Collected data entries:
________
(* ===== verification/DiskRace.v ===== *)
(** * internal/storage: Puts of LocalFS that run at the same time

    LocalFS.v takes a [Put] as one call.  Nothing makes it one: two handlers, or a handler
    and an upload, can be in [Put] for the same chunk at once, and both go by the same
    temporary name.  Here a [Put] is the system calls it makes, and files are inodes: the
    open creates the temporary file or empties the one that is there, each [write] goes
    through the descriptor at its own offset, in pieces of any length, and the rename moves
    whatever file is at the temporary name then.  [race_step] makes a step of any of the
    [Put]s under way, a failure of one, or the end of the process, which leaves the files.

    The theorem: a chunk whose [Put]s did not overlap - none opened the temporary file
    while another was between its open and its rename - has at its path at any time the
    data of the last [Put] that returned success, whole; a chunk whose [Put]s did overlap
    still has a file there.  The example: of two [Put]s of the same data that overlap, one
    returns success, and its file is empty.  Goroutines.v counts such a chunk as damaged. *)
From S2P Require Import Prelude GoLib GoNet Storage LocalFS.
________
> **PROBLEM DESCRIPTION**: Set all the entries above down again exactly.

> **EXERCISE RESPONSE**:
(* ===== verification/DiskRace.v ===== *)
(** * internal/storage: Puts of LocalFS that run at the same time

    LocalFS.v takes a [Put] as one call.  Nothing makes it one: two handlers, or a handler
    and an upload, can be in [Put] for the same chunk at once, and both go by the same
    temporary name.  Here a [Put] is the system calls it makes, and files are inodes: the
    open creates the temporary file or empties the one that is there, each [write] goes
    through the descriptor at its own offset, in pieces of any length, and the rename moves
    whatever file is at the temporary name then.  [race_step] makes a step of any of the
    [Put]s under way, a failure of one, or the end of the process, which leaves the files.

    The theorem: a chunk whose [Put]s did not overlap - none opened the temporary file
    while another was between its open and its rename - has at its path at any time the
    data of the last [Put] that returned success, whole; a chunk whose [Put]s did overlap
    still has a file there.  The example: of two [Put]s of the same data that overlap, one
    returns success, and its file is empty.  Goroutines.v counts such a chunk as damaged. *)
From S2P Require Import Prelude GoLib GoNet Storage LocalFS.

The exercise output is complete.